## Activity
Once the line containing "Definition recvReqRetry : Z" is found in the entries below, reproduce it and every line after it, stopping at and including the line containing "on_response_ok : forall"; reproduce nothing else, and keep each line exact.

## Stored data
※
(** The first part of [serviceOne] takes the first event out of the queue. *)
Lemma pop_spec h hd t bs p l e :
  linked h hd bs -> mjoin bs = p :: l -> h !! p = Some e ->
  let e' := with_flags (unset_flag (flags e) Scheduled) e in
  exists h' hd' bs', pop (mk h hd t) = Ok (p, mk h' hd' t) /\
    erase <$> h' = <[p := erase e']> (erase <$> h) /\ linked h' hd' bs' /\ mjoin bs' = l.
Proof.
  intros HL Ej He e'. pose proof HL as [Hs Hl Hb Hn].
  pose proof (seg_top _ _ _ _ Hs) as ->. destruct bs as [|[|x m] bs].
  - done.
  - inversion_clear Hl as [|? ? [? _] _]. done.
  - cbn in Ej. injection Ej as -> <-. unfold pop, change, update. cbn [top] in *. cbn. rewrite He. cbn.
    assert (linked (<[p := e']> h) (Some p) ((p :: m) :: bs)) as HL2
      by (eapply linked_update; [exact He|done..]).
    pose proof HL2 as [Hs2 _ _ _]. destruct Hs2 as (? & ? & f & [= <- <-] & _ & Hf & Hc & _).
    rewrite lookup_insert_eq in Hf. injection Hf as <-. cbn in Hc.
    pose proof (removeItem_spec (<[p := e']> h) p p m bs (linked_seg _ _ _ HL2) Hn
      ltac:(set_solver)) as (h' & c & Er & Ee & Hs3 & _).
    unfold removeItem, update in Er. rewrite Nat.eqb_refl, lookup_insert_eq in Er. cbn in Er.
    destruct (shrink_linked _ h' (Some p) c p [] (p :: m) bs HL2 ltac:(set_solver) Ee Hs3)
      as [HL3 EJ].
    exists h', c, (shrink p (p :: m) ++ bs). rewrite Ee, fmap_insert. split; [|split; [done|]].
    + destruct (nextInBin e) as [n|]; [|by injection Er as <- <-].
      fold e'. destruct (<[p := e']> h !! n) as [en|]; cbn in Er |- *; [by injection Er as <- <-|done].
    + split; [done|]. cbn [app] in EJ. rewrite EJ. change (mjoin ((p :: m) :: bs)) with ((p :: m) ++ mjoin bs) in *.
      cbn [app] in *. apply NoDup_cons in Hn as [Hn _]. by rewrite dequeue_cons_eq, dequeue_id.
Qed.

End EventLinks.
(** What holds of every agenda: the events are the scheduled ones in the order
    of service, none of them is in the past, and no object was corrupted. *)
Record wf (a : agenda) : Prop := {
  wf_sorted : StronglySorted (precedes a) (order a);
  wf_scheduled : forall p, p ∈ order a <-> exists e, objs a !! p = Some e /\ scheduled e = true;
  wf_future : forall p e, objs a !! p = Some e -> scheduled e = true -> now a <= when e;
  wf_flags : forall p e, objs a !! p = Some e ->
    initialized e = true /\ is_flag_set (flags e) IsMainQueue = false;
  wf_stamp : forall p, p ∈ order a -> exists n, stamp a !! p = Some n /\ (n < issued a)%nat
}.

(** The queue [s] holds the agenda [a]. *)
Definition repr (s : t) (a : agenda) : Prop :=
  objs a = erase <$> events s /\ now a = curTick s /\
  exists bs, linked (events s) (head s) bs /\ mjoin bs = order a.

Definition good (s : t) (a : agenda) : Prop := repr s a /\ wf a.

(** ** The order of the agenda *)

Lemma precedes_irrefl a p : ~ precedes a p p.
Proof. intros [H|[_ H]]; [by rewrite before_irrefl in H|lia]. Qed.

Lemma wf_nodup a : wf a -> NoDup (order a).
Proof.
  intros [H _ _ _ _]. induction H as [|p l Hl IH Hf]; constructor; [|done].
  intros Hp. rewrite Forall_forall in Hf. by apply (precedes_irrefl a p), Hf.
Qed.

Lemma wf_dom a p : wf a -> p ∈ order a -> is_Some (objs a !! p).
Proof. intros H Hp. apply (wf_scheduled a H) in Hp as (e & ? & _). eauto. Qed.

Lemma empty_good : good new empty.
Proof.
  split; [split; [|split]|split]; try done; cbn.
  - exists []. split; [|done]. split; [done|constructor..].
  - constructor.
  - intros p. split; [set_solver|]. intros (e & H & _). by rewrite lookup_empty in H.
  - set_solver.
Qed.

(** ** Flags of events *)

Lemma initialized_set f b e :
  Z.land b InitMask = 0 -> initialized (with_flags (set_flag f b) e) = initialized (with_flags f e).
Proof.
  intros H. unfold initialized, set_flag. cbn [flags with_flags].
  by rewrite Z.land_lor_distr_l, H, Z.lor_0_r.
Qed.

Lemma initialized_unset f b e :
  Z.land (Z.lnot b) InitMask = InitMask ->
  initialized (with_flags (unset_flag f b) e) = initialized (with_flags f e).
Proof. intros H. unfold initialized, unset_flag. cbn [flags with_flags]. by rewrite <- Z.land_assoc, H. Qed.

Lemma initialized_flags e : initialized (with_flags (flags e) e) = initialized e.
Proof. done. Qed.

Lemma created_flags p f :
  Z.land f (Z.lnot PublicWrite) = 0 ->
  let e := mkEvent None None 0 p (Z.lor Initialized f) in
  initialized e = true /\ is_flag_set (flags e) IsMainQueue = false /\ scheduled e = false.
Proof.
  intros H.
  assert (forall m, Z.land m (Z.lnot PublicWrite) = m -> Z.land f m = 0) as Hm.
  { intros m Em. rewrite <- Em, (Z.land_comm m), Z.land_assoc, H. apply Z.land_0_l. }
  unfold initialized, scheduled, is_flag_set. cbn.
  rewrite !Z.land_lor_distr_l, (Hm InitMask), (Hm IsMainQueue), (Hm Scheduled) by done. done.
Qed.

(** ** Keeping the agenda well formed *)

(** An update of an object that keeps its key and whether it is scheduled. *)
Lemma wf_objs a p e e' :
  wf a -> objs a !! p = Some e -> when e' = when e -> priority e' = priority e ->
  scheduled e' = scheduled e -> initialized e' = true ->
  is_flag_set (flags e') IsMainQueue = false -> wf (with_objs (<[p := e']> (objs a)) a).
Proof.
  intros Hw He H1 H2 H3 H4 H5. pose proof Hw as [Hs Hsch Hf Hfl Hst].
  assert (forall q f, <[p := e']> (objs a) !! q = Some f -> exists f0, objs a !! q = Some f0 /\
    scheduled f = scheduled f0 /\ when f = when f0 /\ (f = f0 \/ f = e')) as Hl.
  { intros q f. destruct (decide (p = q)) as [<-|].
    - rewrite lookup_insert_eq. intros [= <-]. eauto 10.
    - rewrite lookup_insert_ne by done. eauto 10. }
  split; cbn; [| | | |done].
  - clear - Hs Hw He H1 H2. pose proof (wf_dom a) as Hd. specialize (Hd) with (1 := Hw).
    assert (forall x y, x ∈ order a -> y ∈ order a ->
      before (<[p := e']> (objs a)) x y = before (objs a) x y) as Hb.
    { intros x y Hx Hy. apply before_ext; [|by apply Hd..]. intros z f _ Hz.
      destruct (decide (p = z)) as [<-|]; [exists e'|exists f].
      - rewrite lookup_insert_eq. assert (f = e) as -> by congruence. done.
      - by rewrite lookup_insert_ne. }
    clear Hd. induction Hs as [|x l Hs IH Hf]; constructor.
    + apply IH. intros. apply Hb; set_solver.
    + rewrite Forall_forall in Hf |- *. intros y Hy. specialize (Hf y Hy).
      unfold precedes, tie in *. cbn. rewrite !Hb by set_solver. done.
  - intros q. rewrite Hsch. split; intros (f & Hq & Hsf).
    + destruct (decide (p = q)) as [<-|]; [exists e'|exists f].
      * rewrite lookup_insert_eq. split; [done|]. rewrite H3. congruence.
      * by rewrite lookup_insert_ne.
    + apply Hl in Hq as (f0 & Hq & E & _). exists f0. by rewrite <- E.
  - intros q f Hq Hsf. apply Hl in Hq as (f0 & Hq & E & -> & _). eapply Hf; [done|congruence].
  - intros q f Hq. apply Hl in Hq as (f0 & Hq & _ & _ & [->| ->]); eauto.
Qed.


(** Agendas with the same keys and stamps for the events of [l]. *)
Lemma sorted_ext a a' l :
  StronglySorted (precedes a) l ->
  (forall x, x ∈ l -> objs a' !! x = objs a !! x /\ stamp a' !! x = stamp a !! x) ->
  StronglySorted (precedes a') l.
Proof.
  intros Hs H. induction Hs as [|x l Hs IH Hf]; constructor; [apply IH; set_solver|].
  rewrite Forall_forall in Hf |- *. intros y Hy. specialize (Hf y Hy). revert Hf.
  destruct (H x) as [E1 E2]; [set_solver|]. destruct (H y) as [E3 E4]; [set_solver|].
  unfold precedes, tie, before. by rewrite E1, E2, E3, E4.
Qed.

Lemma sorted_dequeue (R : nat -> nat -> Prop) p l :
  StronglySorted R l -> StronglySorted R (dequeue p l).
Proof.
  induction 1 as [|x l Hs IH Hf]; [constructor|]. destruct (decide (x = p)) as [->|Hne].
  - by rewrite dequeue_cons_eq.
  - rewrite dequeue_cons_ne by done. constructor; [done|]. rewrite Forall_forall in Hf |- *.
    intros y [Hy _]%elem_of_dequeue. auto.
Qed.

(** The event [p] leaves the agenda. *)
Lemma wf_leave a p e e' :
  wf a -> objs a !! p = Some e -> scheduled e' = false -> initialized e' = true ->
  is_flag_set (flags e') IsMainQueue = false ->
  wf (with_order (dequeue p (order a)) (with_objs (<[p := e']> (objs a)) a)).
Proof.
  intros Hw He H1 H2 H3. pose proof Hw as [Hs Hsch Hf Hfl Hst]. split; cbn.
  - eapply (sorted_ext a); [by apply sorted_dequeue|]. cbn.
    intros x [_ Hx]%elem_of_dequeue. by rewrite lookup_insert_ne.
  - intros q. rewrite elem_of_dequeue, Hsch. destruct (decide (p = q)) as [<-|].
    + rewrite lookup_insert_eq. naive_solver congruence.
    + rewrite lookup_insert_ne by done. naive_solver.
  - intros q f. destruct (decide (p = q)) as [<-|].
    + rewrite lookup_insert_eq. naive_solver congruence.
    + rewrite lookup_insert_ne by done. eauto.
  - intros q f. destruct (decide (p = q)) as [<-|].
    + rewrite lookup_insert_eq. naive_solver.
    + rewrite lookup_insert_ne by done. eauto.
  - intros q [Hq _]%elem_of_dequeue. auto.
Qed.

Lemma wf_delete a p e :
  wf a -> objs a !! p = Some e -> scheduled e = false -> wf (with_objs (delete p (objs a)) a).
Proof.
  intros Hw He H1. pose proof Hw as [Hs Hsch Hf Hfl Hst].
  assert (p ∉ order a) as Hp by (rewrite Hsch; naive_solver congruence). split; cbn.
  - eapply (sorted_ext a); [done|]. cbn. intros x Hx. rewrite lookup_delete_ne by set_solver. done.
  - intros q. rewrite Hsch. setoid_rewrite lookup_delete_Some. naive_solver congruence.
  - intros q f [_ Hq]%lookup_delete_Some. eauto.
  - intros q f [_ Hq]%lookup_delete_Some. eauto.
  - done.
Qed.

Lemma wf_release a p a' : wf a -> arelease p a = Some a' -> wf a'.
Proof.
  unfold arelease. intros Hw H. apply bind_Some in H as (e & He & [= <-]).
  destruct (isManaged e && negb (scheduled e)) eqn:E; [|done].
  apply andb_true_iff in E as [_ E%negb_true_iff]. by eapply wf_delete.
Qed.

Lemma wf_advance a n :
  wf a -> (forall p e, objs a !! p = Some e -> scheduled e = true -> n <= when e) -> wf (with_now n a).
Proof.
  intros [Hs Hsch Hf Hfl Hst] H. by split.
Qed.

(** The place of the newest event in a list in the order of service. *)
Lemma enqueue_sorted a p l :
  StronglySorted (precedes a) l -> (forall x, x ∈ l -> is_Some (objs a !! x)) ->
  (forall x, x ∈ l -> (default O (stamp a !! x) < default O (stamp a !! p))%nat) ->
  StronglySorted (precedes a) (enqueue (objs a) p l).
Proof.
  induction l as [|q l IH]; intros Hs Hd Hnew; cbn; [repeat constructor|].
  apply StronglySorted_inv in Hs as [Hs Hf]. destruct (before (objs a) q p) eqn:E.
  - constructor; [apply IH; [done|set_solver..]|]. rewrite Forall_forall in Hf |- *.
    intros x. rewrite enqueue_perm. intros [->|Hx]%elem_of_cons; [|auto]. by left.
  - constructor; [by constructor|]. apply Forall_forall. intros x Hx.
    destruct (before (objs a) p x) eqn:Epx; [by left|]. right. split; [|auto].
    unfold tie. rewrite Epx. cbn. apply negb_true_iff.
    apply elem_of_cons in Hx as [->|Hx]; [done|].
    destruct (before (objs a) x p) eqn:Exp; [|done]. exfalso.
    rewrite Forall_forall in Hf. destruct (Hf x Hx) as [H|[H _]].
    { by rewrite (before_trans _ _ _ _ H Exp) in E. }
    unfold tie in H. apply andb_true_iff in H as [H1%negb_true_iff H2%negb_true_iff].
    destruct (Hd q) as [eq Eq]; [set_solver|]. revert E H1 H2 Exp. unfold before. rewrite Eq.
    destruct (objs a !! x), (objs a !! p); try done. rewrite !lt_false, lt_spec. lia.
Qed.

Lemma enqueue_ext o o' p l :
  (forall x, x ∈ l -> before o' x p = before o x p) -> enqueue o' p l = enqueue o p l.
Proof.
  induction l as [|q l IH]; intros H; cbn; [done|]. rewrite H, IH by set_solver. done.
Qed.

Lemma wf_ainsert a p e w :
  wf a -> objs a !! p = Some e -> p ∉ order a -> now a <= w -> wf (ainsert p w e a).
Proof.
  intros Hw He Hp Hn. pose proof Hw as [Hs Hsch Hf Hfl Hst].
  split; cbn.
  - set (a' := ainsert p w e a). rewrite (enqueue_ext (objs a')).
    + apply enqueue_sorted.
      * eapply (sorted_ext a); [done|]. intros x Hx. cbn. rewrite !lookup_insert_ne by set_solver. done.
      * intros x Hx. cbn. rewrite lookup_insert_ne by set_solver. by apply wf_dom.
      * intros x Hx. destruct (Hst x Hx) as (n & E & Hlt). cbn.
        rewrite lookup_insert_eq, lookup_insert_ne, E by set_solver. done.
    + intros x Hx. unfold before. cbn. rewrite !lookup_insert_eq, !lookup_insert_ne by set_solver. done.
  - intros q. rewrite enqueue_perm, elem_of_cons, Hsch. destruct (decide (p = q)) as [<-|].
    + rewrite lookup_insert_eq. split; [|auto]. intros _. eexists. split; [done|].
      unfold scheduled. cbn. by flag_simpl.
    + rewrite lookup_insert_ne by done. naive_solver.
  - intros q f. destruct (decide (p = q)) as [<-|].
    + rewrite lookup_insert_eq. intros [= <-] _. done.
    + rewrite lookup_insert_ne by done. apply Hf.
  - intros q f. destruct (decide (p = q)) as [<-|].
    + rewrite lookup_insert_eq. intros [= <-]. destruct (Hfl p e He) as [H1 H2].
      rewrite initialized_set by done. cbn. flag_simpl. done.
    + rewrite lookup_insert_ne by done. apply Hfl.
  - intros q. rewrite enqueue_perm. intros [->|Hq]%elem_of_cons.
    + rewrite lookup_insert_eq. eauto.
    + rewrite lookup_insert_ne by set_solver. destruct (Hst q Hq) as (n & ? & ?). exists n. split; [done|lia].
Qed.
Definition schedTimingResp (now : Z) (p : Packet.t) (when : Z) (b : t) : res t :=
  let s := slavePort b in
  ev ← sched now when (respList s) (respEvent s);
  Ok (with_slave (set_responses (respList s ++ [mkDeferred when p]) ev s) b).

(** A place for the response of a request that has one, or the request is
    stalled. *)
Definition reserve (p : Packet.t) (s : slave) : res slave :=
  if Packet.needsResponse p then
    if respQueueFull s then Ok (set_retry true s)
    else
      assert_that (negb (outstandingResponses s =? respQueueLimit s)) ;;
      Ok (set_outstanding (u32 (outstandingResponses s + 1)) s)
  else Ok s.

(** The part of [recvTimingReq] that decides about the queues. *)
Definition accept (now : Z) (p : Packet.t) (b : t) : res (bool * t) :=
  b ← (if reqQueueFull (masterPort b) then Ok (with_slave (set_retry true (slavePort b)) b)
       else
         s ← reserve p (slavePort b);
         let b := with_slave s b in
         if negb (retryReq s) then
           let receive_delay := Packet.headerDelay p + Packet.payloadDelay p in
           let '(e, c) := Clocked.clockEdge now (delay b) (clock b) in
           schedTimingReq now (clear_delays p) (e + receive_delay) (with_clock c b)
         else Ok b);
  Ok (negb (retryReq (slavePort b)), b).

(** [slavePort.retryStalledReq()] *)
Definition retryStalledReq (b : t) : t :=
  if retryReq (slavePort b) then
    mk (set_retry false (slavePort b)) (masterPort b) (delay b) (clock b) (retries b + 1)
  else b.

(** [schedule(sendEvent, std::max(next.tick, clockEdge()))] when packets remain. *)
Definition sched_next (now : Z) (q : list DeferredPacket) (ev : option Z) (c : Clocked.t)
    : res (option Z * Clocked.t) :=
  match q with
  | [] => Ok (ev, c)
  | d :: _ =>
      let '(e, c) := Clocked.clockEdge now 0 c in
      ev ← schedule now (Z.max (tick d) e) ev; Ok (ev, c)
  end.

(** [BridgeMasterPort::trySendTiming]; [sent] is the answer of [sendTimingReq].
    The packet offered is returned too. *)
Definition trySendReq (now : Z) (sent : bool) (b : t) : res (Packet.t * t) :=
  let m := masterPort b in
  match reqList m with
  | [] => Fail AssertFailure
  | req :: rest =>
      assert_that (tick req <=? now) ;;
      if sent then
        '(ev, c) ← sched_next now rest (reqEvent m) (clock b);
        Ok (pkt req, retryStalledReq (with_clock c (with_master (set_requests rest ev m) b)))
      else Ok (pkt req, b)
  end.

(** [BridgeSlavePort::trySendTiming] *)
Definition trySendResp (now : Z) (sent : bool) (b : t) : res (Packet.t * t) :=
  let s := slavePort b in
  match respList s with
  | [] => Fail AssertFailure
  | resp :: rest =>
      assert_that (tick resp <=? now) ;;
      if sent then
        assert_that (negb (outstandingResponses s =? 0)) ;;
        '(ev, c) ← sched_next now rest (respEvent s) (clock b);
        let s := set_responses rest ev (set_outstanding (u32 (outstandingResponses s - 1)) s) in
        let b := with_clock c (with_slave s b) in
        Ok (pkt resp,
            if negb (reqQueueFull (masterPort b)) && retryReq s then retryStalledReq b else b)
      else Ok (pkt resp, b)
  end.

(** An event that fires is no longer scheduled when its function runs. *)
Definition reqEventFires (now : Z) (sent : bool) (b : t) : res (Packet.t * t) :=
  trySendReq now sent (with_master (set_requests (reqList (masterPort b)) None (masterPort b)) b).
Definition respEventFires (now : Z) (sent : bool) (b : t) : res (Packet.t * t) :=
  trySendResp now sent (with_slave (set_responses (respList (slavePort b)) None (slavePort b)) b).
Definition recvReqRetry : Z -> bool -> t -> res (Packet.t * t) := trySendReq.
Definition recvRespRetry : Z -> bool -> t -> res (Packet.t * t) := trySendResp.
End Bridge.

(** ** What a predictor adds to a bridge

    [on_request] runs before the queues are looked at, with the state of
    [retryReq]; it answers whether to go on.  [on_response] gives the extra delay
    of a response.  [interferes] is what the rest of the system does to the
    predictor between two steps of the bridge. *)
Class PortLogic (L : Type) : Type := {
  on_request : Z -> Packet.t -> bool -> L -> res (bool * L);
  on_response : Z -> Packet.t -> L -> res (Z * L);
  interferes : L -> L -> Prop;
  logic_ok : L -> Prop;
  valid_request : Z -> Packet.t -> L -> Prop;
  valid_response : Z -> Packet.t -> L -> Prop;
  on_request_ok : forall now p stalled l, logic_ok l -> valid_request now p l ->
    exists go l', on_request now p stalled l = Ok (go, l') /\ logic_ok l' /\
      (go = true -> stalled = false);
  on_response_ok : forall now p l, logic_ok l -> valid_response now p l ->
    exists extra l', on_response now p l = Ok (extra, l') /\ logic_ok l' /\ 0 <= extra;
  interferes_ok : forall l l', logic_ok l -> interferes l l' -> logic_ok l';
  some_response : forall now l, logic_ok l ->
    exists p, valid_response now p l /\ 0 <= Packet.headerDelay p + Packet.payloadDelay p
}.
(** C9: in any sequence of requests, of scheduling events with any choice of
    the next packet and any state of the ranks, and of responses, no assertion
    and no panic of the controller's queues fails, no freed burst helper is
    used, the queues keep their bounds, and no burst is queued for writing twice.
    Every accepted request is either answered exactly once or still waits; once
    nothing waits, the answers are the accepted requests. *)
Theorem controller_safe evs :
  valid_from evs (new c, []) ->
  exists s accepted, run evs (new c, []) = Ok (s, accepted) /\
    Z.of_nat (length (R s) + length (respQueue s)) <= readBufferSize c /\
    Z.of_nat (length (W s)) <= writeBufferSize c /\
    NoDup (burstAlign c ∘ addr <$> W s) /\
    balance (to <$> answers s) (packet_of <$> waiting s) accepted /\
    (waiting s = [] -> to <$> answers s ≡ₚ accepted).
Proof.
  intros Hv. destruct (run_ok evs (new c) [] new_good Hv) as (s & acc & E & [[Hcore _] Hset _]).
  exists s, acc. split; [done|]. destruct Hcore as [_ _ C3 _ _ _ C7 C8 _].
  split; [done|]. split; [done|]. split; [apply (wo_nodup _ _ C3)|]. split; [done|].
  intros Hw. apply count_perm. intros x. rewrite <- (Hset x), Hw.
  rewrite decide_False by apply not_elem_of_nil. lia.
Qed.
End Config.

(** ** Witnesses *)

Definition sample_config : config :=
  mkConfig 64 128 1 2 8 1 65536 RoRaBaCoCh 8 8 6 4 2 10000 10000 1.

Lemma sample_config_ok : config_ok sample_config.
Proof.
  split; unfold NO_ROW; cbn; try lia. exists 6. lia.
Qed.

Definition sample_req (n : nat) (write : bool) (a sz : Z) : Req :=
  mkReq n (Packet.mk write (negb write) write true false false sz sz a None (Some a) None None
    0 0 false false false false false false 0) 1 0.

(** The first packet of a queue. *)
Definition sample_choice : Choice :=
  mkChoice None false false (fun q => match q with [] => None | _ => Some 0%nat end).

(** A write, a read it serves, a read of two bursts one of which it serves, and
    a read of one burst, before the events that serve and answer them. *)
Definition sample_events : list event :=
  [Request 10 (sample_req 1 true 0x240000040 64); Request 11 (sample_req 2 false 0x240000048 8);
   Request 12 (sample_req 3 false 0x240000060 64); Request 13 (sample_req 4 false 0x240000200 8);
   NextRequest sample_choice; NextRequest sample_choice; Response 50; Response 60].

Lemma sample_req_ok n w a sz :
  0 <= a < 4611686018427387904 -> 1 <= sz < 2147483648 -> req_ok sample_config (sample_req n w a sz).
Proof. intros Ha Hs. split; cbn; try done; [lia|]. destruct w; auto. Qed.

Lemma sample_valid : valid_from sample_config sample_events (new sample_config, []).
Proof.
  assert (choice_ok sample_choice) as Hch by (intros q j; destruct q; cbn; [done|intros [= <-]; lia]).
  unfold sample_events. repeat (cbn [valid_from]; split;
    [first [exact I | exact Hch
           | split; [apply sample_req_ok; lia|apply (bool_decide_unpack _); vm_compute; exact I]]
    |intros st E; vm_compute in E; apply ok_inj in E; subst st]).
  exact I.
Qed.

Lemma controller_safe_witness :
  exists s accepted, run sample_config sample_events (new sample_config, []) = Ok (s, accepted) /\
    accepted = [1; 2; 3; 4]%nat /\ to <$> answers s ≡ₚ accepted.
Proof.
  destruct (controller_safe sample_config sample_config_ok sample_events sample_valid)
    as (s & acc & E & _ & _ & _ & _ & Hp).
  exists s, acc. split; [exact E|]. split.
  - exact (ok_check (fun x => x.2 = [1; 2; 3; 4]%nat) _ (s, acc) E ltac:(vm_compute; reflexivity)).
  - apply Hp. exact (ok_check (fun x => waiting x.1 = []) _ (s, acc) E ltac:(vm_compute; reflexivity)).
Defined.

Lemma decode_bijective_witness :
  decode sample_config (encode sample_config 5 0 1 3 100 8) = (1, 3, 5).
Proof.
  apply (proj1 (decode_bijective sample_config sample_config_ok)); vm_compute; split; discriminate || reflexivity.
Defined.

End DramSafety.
※
## Output below
Definition recvReqRetry : Z -> bool -> t -> res (Packet.t * t) := trySendReq.
Definition recvRespRetry : Z -> bool -> t -> res (Packet.t * t) := trySendResp.
End Bridge.

(** ** What a predictor adds to a bridge

    [on_request] runs before the queues are looked at, with the state of
    [retryReq]; it answers whether to go on.  [on_response] gives the extra delay
    of a response.  [interferes] is what the rest of the system does to the
    predictor between two steps of the bridge. *)
Class PortLogic (L : Type) : Type := {
  on_request : Z -> Packet.t -> bool -> L -> res (bool * L);
  on_response : Z -> Packet.t -> L -> res (Z * L);
  interferes : L -> L -> Prop;
  logic_ok : L -> Prop;
  valid_request : Z -> Packet.t -> L -> Prop;
  valid_response : Z -> Packet.t -> L -> Prop;
  on_request_ok : forall now p stalled l, logic_ok l -> valid_request now p l ->
    exists go l', on_request now p stalled l = Ok (go, l') /\ logic_ok l' /\
      (go = true -> stalled = false);
  on_response_ok : forall now p l, logic_ok l -> valid_response now p l ->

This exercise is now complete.